Fixpoint parse_pieces (stack : list frame) (cur : list node) (ps : list piece) : option (list node) :=
  match ps with
  | [] => match stack with [] => Some cur | _ => None end
  | P_text s :: ps => parse_pieces stack (cur ++ [N_text s]) ps
  | P_action a :: ps =>
      ts ← lex_action W_none "" a;
      match skip_space ts with
      | T_ident "if" :: ts =>
          p ← parse_pipeline ts;
          if decide (length (decl p) ≤ 1) then parse_pieces (mkFrame B_if p None cur :: stack) [] ps
          else None
      | T_ident "range" :: ts =>
          p ← parse_pipeline ts; parse_pieces (mkFrame B_range p None cur :: stack) [] ps
      | T_ident "else" :: ts =>
          match stack, skip_space ts with
          | mkFrame b p None around :: stack, [] =>
              parse_pieces (mkFrame b p (Some cur) around :: stack) [] ps
          | _, _ => None
          end
      | T_ident "end" :: ts =>
          match stack, skip_space ts with
          | f :: stack, [] => parse_pieces stack (fr_around f ++ [close f cur]) ps
          | _, _ => None
          end
      | ts =>
          p ← parse_pipeline ts;
          if decide (length (decl p) ≤ 1) then parse_pieces stack (cur ++ [N_action p]) ps else None
      end
  end.

(** The parser knows the variables in scope and the functions; the scope of a block
    ends with it. *)
Definition operand_ok (funcs : gmap string template_func) (scope : list string) (o : operand) : bool :=
  match o with
  | O_dot _ => true
  | O_variable x _ => bool_decide (x ∈ scope)
  | O_function f => bool_decide (is_Some (funcs !! f))
  end.
Definition pipeline_ok funcs (scope : list string) (p : pipeline) : bool :=
  forallb (forallb (operand_ok funcs (decl p ++ scope))) (cmds p).

(** The scope after the node, and after nodes. *)
Definition in_sequence (f : list string → node → option (list string)) :=
  fix go (scope : list string) (ns : list node) : option (list string) :=
    match ns with
    | [] => Some scope
    | n :: ns => match f scope n with Some scope' => go scope' ns | None => None end
    end.
Fixpoint node_scope funcs (scope : list string) (n : node) {struct n} : option (list string) :=
  match n with
  | N_text _ => Some scope
  | N_action p => if pipeline_ok funcs scope p then Some (decl p ++ scope) else None
  | N_if p l l' | N_range p l l' =>
      if pipeline_ok funcs scope p then
        scope1 ← in_sequence (node_scope funcs) (decl p ++ scope) l;
        in_sequence (node_scope funcs) scope1 l' ;; Some scope
      else None
  end.
Definition nodes_scope funcs : list string → list node → option (list string) :=
  in_sequence (node_scope funcs).

(** The variable [$] has the empty name. *)
Definition parse_template (funcs : gmap string template_func) (content : string) : option (list node) :=
  ps ← lex_text (InText false) "" content;
  ns ← parse_pieces [] [] ps;
  nodes_scope funcs [""] ns ;; Some ns.

(** ** Values

    The values that a template of this program meets, by their Go types. *)
Inductive value : Type :=
| V_none
| V_bool (b : bool)
| V_int (z : Z)
| V_string (s : string)
| V_ips (m : gmap string bool)
| V_data (d : TemplateData)
| V_routes (m : gmap string ServiceUnit)
| V_unit (u : ServiceUnit)
| V_service (s : Service)
| V_endpoints (l : list Endpoint)
| V_endpoint (e : Endpoint).

(** A field of a struct (through a pointer) or a key of a map. *)
Definition field (v : value) (f : string) : option value :=
  match v with
  | V_data d =>
      if decide (f = "IPs") then Some (V_ips (IPs d))
      else if decide (f = "RouteTable") then Some (V_routes (RouteTable d)) else None
  | V_unit u =>
      if decide (f = "Name") then Some (V_string (su_Name u))
      else if decide (f = "ServiceInfo") then Some (V_service (ServiceInfo u))
      else if decide (f = "Endpoints") then Some (V_endpoints (Endpoints u)) else None
  | V_service s =>
      if decide (f = "ClusterIP") then Some (V_string (ClusterIP s))
      else if decide (f = "Port") then Some (V_int (Port s))
      else if decide (f = "Protocol") then Some (V_string (Protocol s)) else None
  | V_endpoint e =>
      if decide (f = "IP") then Some (V_string (ep_IP e))
      else if decide (f = "Port") then Some (V_int (ep_port e)) else None
  | V_ips m => Some (match m !! f with Some b => V_bool b | None => V_none end)
  | V_routes m => Some (match m !! f with Some u => V_unit u | None => V_none end)
  | _ => None
  end.

Definition truth (v : value) : bool :=
  match v with
  | V_none => false
  | V_bool b => b
  | V_int z => bool_decide (z ≠ 0%Z)
  | V_string s => bool_decide (s ≠ "")
  | V_ips m => bool_decide (m ≠ ∅)
  | V_routes m => bool_decide (map_to_list m ≠ [])
  | V_endpoints l => bool_decide (l ≠ [])
  | _ => true
  end.

(** What [range] visits: index or key, and element. *)
Definition items (v : value) : option (list (value * value)) :=
  match v with
  | V_ips m => Some (omap (λ k, (λ b, (V_string k, V_bool b)) <$> m !! k) (sorted_keys m))
  | V_routes m => Some (omap (λ k, (λ u, (V_string k, V_unit u)) <$> m !! k) (sorted_keys m))
  | V_endpoints l => Some (imap (λ i e, (V_int (Z.of_nat i), V_endpoint e)) l)
  | _ => None
  end.

Definition call (f : template_func) (args : list value) : option value :=
  match f, args with
  | fn_hasIP f, [V_ips m; V_string ip] => Some (V_bool (f m ip))
  | fn_ToLower, [V_string s] => Some (V_string (ToLower s))
  | _, _ => None
  end.

(** ** Execution *)
Section Execute.
(** The text that [fmt] gives to a map, a slice or a struct. *)
Variable print_other : value → string.
Variable funcs : gmap string template_func.

Definition print (v : value) : string :=
  match v with
  | V_none => "<no value>"
  | V_bool b => if b then "true" else "false"
  | V_int z => pretty z
  | V_string s => s
  | v => print_other v
  end.

(** The variables, the newest first. *)
Definition vars : Type := list (string * value).

Definition variable (env : vars) (x : string) : option value :=
  snd <$> head (filter (λ v, v.1 = x) env).

Definition fields_of (v : value) (fs : list string) : option value :=
  foldl (λ v f, v ≫= λ v, field v f) (Some v) fs.

Definition eval_operand (env : vars) (dot : value) (o : operand) : option value :=
  match o with
  | O_dot fs => fields_of dot fs
  | O_variable x fs => variable env x ≫= λ v, fields_of v fs
  | O_function f => funcs !! f ≫= λ f, call f []
  end.

(** A command: a function with its arguments, the last one from the command before
    it, or a single operand. *)
Definition eval_command (env : vars) (dot : value) (args : list operand) (final : option value)
    : option value :=
  match args with
  | O_function f :: args =>
      f ← funcs !! f;
      vs ← mapM (eval_operand env dot) args;
      call f (vs ++ option_list final)
  | [o] => match final with None => eval_operand env dot o | Some _ => None end
  | _ => None
  end.

Fixpoint eval_cmds (env : vars) (dot : value) (cs : list (list operand)) (final : option value)
    : option value :=
  match cs with
  | [] => final
  | c :: cs => v ← eval_command env dot c final; eval_cmds env dot cs (Some v)
  end.

Definition eval_pipeline (env : vars) (dot : value) (p : pipeline) : option value :=
  eval_cmds env dot (cmds p) None.

(** The variables of a pipeline with its value, and those of a [range] in one
    iteration: the element for the last one, the index for the one before it. *)
Definition declare (env : vars) (p : pipeline) (v : value) : vars :=
  foldl (λ env x, (x, v) :: env) env (decl p).
Definition iteration (env : vars) (p : pipeline) (index elem : value) : vars :=
  match decl p with
  | [] => env
  | [x] => (x, elem) :: env
  | i :: x :: _ => (x, elem) :: (i, index) :: env
  end.

(** What has been written, and the variables or nothing after an error. *)
Definition exec_result : Type := string * option vars.
Definition and_then (r : exec_result) (k : vars → exec_result) : exec_result :=
  match r.2 with
  | None => r
  | Some env => let r' := k env in (r.1 +:+ r'.1, r'.2)
  end.
(** The end of a block: its variables are gone. *)
Definition leave (env : vars) (r : exec_result) : exec_result :=
  (r.1, match r.2 with Some _ => Some env | None => None end).

Fixpoint for_items (body : value * value → exec_result) (env : vars) (l : list (value * value))
    : exec_result :=
  match l with
  | [] => ("", Some env)
  | x :: l => and_then (body x) (λ _, for_items body env l)
  end.

Definition exec_sequence (f : node → vars → value → exec_result) :=
  fix go (ns : list node) (env : vars) (dot : value) : exec_result :=
    match ns with
    | [] => ("", Some env)
    | n :: ns => and_then (f n env dot) (λ env, go ns env dot)
    end.
Fixpoint exec_node (n : node) (env : vars) (dot : value) {struct n} : exec_result :=
  match n with
  | N_text s => (s, Some env)
  | N_action p =>
      match eval_pipeline env dot p with
      | None => ("", None)
      | Some v => (match decl p with [] => print v | _ => "" end, Some (declare env p v))
      end
  | N_if p l l' =>
      match eval_pipeline env dot p with
      | None => ("", None)
      | Some v =>
          leave env (exec_sequence exec_node (if truth v then l else l') (declare env p v) dot)
      end
  | N_range p l l' =>
      match eval_pipeline env dot p with
      | None => ("", None)
      | Some v =>
          match items v with
          | None => ("", None)
          | Some [] => leave env (exec_sequence exec_node l' (declare env p v) dot)
          | Some xs =>
              leave env (for_items (λ x, exec_sequence exec_node l (iteration env p x.1 x.2) x.2) env xs)
          end
      end
  end.
Definition exec_nodes : list node → vars → value → exec_result := exec_sequence exec_node.
End Execute.

(** The value of the data, which is also that of the variable [$]. *)
Definition value_of (data : render_data) : value :=
  match data with VipTable vips => V_ips vips | Routes d => V_data d end.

- - - - - - -

> [TO DO]: Find each line in the data above with the word "omap", then copy it.

> [REPLY]:
  | V_ips m => Some (omap (λ k, (λ b, (V_string k, V_bool b)) <$> m !! k) (sorted_keys m))
  | V_routes m => Some (omap (λ k, (λ u, (V_string k, V_unit u)) <$> m !! k) (sorted_keys m))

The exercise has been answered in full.